Page MenuHomePhabricator

Allow access to wdqs.svc.eqiad.wmnet on port 8888
Open, NormalPublic


As far as I can tell wdqs.svc.eqiad.wmnet will direct me to an active wdqs server 'always'.

Port 8888 was opened on the wdqs servers to allow for internal queries to run with a longer timeout T119941

Would it be possible to also access wdqs.svc.eqiad.wmnet on port 8888

Allowing this would allow me to remove the hard coding of an individual machine added in

Event Timeline

Restricted Application added a project: Discovery. · View Herald TranscriptSep 27 2017, 1:52 PM
Restricted Application added a subscriber: Aklapper. · View Herald Transcript
Addshore updated the task description. (Show Details)Sep 27 2017, 1:55 PM
Addshore moved this task from Unsorted 💣 to Watching 👀 on the User-Addshore board.

I wonder if it may be more beneficial to use codfw ones for longer tasks, since they are getting less routine traffic now.

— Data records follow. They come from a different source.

(* ===== verification/Mem.v ===== *)
(** * The byte-addressed memory of the packet code

    [mem] maps the addresses of the allocated bytes to their contents; NULL is
    address 0, never allocated.  Pointer arithmetic is arithmetic on [Z], as in
    the code's casts between pointers and [u64].  A read or write that touches
    an unallocated byte is a [Fault]. *)
From S2P Require Import Prelude Bytes.

Abbreviation mem := (gmap Z Z).
Definition NULL : Z := 0.

Definition bytes_at (m : mem) (p : Z) (bs : bytes) : Prop :=
  ∀ i : nat, (i < length bs)%nat → m !! (p + Z.of_nat i) = bs !! i.
Definition mapped (m : mem) (p : Z) (n : nat) : Prop :=
  ∀ i : nat, (i < n)%nat → is_Some (m !! (p + Z.of_nat i)).

(** [memcpy] out of and into the memory. *)
Fixpoint read (m : mem) (p : Z) (n : nat) : option bytes :=
  match n with
  | O => Some []
  | S n => b ← m !! p; bs ← read m (p + 1) n; Some (b :: bs)
  end.

Fixpoint write (m : mem) (p : Z) (bs : bytes) : mem :=
  match bs with
  | [] => m
  | b :: bs => <[p:=b]> (write m (p + 1) bs)
  end.

Definition load (m : mem) (p : Z) (n : nat) : outcome bytes := get (read m p n).
Definition store (m : mem) (p : Z) (bs : bytes) : outcome mem :=
  match read m p (length bs) with
  | Some _ => Ret (write m p bs)
  | None => Fault
  end.

(** An [n]-byte integer field at [p]. *)
Definition ld (m : mem) (p : Z) (n : nat) : outcome Z := bs ← load m p n; Ret (le_dec bs).
Definition st (m : mem) (p : Z) (n : nat) (v : Z) : outcome mem := store m p (le_enc n v).

(** ** Lemmas *)
Lemma bytes_at_nil m p : bytes_at m p [].
Proof. intros i Hi; cbn in Hi; lia. Qed.

Lemma bytes_at_cons m p b bs : bytes_at m p (b :: bs) ↔ m !! p = Some b ∧ bytes_at m (p + 1) bs.
Proof.
  split.
  - intros H. split.
    + specialize (H 0%nat). rewrite Z.add_0_r in H. apply H; cbn; lia.
    + intros i Hi. specialize (H (S i) ltac:(cbn; lia)).
      replace (p + 1 + Z.of_nat i) with (p + Z.of_nat (S i)) by lia. exact H.
  - intros [H0 H] [|i] Hi; [by rewrite Z.add_0_r|].
    replace (p + Z.of_nat (S i)) with (p + 1 + Z.of_nat i) by lia.
    apply H. cbn in Hi; lia.
Qed.

Lemma bytes_at_app m p bs cs :
  bytes_at m p (bs ++ cs) ↔ bytes_at m p bs ∧ bytes_at m (p + Z.of_nat (length bs)) cs.
Proof.
  revert p; induction bs as [|b bs IH]; intros p; cbn [app length].
  - rewrite Z.add_0_r. split; [split; [apply bytes_at_nil | done] | tauto].
  - rewrite !bytes_at_cons, IH.
    replace (p + 1 + Z.of_nat (length bs)) with (p + Z.of_nat (S (length bs))) by lia. tauto.
Qed.

Lemma bytes_at_unique m p bs cs :
  length bs = length cs → bytes_at m p bs → bytes_at m p cs → bs = cs.
Proof.
  intros Hl Hb Hc. apply list_eq; intros i.
  destruct (decide (i < length bs)%nat) as [Hi|Hi].
  - by rewrite <-Hb, <-Hc by lia.
  - rewrite !lookup_ge_None_2 by lia; done.
Qed.

Lemma mapped_cons m p n : mapped m p (S n) ↔ is_Some (m !! p) ∧ mapped m (p + 1) n.
Proof.
  split.
  - intros H. split.
    + specialize (H 0%nat). rewrite Z.add_0_r in H. apply H; lia.
    + intros i Hi. specialize (H (S i)).
      replace (p + 1 + Z.of_nat i) with (p + Z.of_nat (S i)) by lia. apply H; lia.
  - intros [H0 H] [|i] Hi; [by rewrite Z.add_0_r|].
    replace (p + Z.of_nat (S i)) with (p + 1 + Z.of_nat i) by lia. apply H; lia.
Qed.

Lemma mapped_sub m p n q k : mapped m p n → p ≤ q → q + Z.of_nat k ≤ p + Z.of_nat n → mapped m q k.
Proof.
  intros H Hpq Hk i Hi.
  replace (q + Z.of_nat i) with (p + Z.of_nat (Z.to_nat (q - p) + i)) by lia. apply H; lia.
Qed.

Lemma bytes_at_mapped m p bs : bytes_at m p bs → mapped m p (length bs).
Proof. intros H i Hi. rewrite H by done. by apply lookup_lt_is_Some_2. Qed.

Lemma read_Some m p n bs : read m p n = Some bs ↔ length bs = n ∧ bytes_at m p bs.
Proof.
  revert p bs; induction n as [|n IH]; intros p bs; cbn.
  - split; [intros [= <-]; split; [done | apply bytes_at_nil]|].
    intros [H _]. by destruct bs.
  - split.
    + destruct (m !! p) as [b|] eqn:Hb; cbn; [|done].
      destruct (read m (p + 1) n) as [cs|] eqn:Hr; cbn; [|done]. intros [= <-].
      apply IH in Hr as [Hl Hat]. cbn. split; [lia|]. by apply bytes_at_cons.
    + intros [Hl Hat]. destruct bs as [|b cs]; [done|]. cbn in Hl.
      apply bytes_at_cons in Hat as [-> Hat]. cbn.
      rewrite (proj2 (IH (p + 1) cs)) by (split; [lia | done]). done.
Qed.

Lemma mapped_read m p n : mapped m p n → ∃ bs, read m p n = Some bs.
Proof.
  revert p; induction n as [|n IH]; intros p H; cbn; [eauto|].
  apply mapped_cons in H as [[b ->] H]. destruct (IH _ H) as [bs ->]. cbn. eauto.
Qed.

Lemma read_mapped m p n bs : read m p n = Some bs → mapped m p n.
Proof. intros [<- H]%read_Some. by apply bytes_at_mapped. Qed.

Lemma lookup_write m p bs q :
  write m p bs !! q =
    if decide (p ≤ q < p + Z.of_nat (length bs)) then bs !! Z.to_nat (q - p) else m !! q.
Proof.
  revert p; induction bs as [|b bs IH]; intros p; cbn [write length].
  - rewrite decide_False by lia. done.
  - destruct (decide (p = q)) as [->|Hne].
    + rewrite lookup_insert_eq, decide_True by lia. rewrite Z.sub_diag. done.
    + rewrite lookup_insert_ne by done. rewrite IH.
      destruct (decide (p + 1 ≤ q < p + 1 + Z.of_nat (length bs))).
      * rewrite decide_True by lia.
        replace (Z.to_nat (q - p)) with (S (Z.to_nat (q - (p + 1)))) by lia. done.
      * rewrite decide_False by lia. done.
Qed.

Lemma bytes_at_write m p bs : bytes_at (write m p bs) p bs.
Proof.
  intros i Hi. rewrite lookup_write, decide_True by lia. f_equal. lia.
Qed.

Lemma bytes_at_write_other m p bs q cs :
  bytes_at m q cs →
  q + Z.of_nat (length cs) ≤ p ∨ p + Z.of_nat (length bs) ≤ q →
  bytes_at (write m p bs) q cs.
Proof. intros H Hd i Hi. rewrite lookup_write, decide_False by lia. by apply H. Qed.

(** Overwriting the middle of a block. *)
Lemma bytes_at_write_mid m p a b b' c :
  bytes_at m p (a ++ b ++ c) → length b' = length b →
  bytes_at (write m (p + Z.of_nat (length a)) b') p (a ++ b' ++ c).
Proof.
  rewrite !bytes_at_app. intros (Ha & Hb & Hc) Hl. split; [|split].
  - apply bytes_at_write_other; [done | lia].
  - apply bytes_at_write.
  - rewrite Hl. apply bytes_at_write_other; [done | lia].
Qed.

Lemma mapped_write m p bs q n : mapped m q n → mapped (write m p bs) q n.
Proof.
  intros H i Hi. rewrite lookup_write. case_decide; [|by apply H].
  apply lookup_lt_is_Some_2. lia.
Qed.

Lemma load_at m p bs : bytes_at m p bs → load m p (length bs) = Ret bs.
Proof. intros H. unfold load. rewrite (proj2 (read_Some m p _ bs)); done. Qed.

Lemma load_at' m p n bs : bytes_at m p bs → length bs = n → load m p n = Ret bs.
Proof. intros H <-. by apply load_at. Qed.

Lemma store_mapped m p bs : mapped m p (length bs) → store m p bs = Ret (write m p bs).
Proof. intros H. unfold store. destruct (mapped_read _ _ _ H) as [cs ->]. done. Qed.

Lemma st_mapped m p n v : mapped m p n → st m p n v = Ret (write m p (le_enc n v)).
Proof. intros H. unfold st. apply store_mapped. by rewrite length_le_enc. Qed.

Lemma ld_at m p n v rest :
  bytes_at m p (le_enc n v ++ rest) → fits n v → ld m p n = Ret v.
Proof.
  intros [H _]%bytes_at_app Hv. unfold ld.
  rewrite (load_at' _ _ n (le_enc n v)) by auto using length_le_enc. cbn.
  by rewrite le_dec_enc, Z.mod_small.
Qed.

(** A read sees only its own bytes. *)
Lemma read_ext m m' p n :
  (∀ q, p ≤ q < p + Z.of_nat n → m' !! q = m !! q) → read m' p n = read m p n.
Proof.
  revert p; induction n as [|n IH]; intros p H; cbn; [done|].
  rewrite H by lia. by rewrite IH by (intros; apply H; lia).
Qed.

Lemma read_write_other m p bs q n :
  q + Z.of_nat n ≤ p ∨ p + Z.of_nat (length bs) ≤ q → read (write m p bs) q n = read m q n.
Proof. intros Hd. apply read_ext. intros r Hr. rewrite lookup_write, decide_False by lia. done. Qed.
Fixpoint pop_loop (fuel : nat) (rb : ringbuf) (pos : Z) : outcome (option Z) :=
  match fuel with
  | O => Timeout
  | S fuel =>
      cell ← get (rb_cells rb !! cell_index rb pos);
      let diff := i64 (cell_seq cell - (pos + 1)) in
      if (diff =? 0) && (rb_tail rb =? pos) then Ret (Some pos)
      else if diff <? 0 then Ret None
      else pop_loop fuel rb (rb_tail rb)
  end.

(** The result points into [cells]: [Some i] is [&rb->cells[i]]. *)
Definition pop_ringbuf (rb : ringbuf) : outcome (option nat * ringbuf) :=
  r ← pop_loop 2 rb (rb_tail rb);
  match r with
  | None => Ret (None, rb)
  | Some pos =>
      let i := cell_index rb pos in
      cell ← get (rb_cells rb !! i);
      Ret (Some i, RB (rb_size rb) (rb_mask rb) (rb_head rb) (u64 (pos + 1))
                      (<[i := Cell (u64 (pos + rb_mask rb + 1)) (cell_plen cell) (cell_packet cell)]> (rb_cells rb)))
  end.

(** [cell->packet] and [cell->plen] through a pointer that [pop_ringbuf]
    returned. *)
Definition deref_cell (rb : ringbuf) (cell : option nat) : outcome ringbuf_cell :=
  i ← get cell; get (rb_cells rb !! i).

(** ** Specification: a bounded FIFO *)
Abbreviation item := (Z * Z)%type.

Inductive rb_op := OpPush (packet plen : Z) | OpPop.
Inductive rb_result := RPush (ret : Z) | RPop (it : option item).

Definition fifo_step (cap : nat) (q : list item) (o : rb_op) : list item * rb_result :=
  match o, q with
  | OpPush p n, _ =>
      if decide (length q < cap)%nat then (q ++ [(p, n)], RPush 0) else (q, RPush (-1))
  | OpPop, [] => (q, RPop None)
  | OpPop, it :: q => (q, RPop (Some it))
  end.

Fixpoint fifo_run (cap : nat) (q : list item) (os : list rb_op) : list item * list rb_result :=
  match os with
  | [] => (q, [])
  | o :: os =>
      let '(q, r) := fifo_step cap q o in
      let '(q, rs) := fifo_run cap q os in (q, r :: rs)
  end.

BBlack moved this task from Triage to LoadBalancer on the Traffic board.Oct 23 2017, 2:51 PM
ema triaged this task as Normal priority.Nov 9 2017, 7:29 AM

Bump as this is probably trivial but needs the right pair of hands to get it done.

Lydia_Pintscher moved this task from incoming to monitoring on the Wikidata board.Mar 5 2018, 4:15 PM
elukey added a subscriber: elukey.Jul 2 2018, 12:41 PM
elukey added a comment.Jul 4 2018, 9:09 AM

After a chat with Discovery we ended up refreshing the list of hosts in the Analytics VLAN firewall (that is meant for traffic from the analytics hosts towards production, like stat1005 to wdqs):

It seems that it is not possible to whitelist only the VIP IP wdqs.svc.eqiad.wmnet

It looks like this was the cause of the dashboard breaking again in T218710.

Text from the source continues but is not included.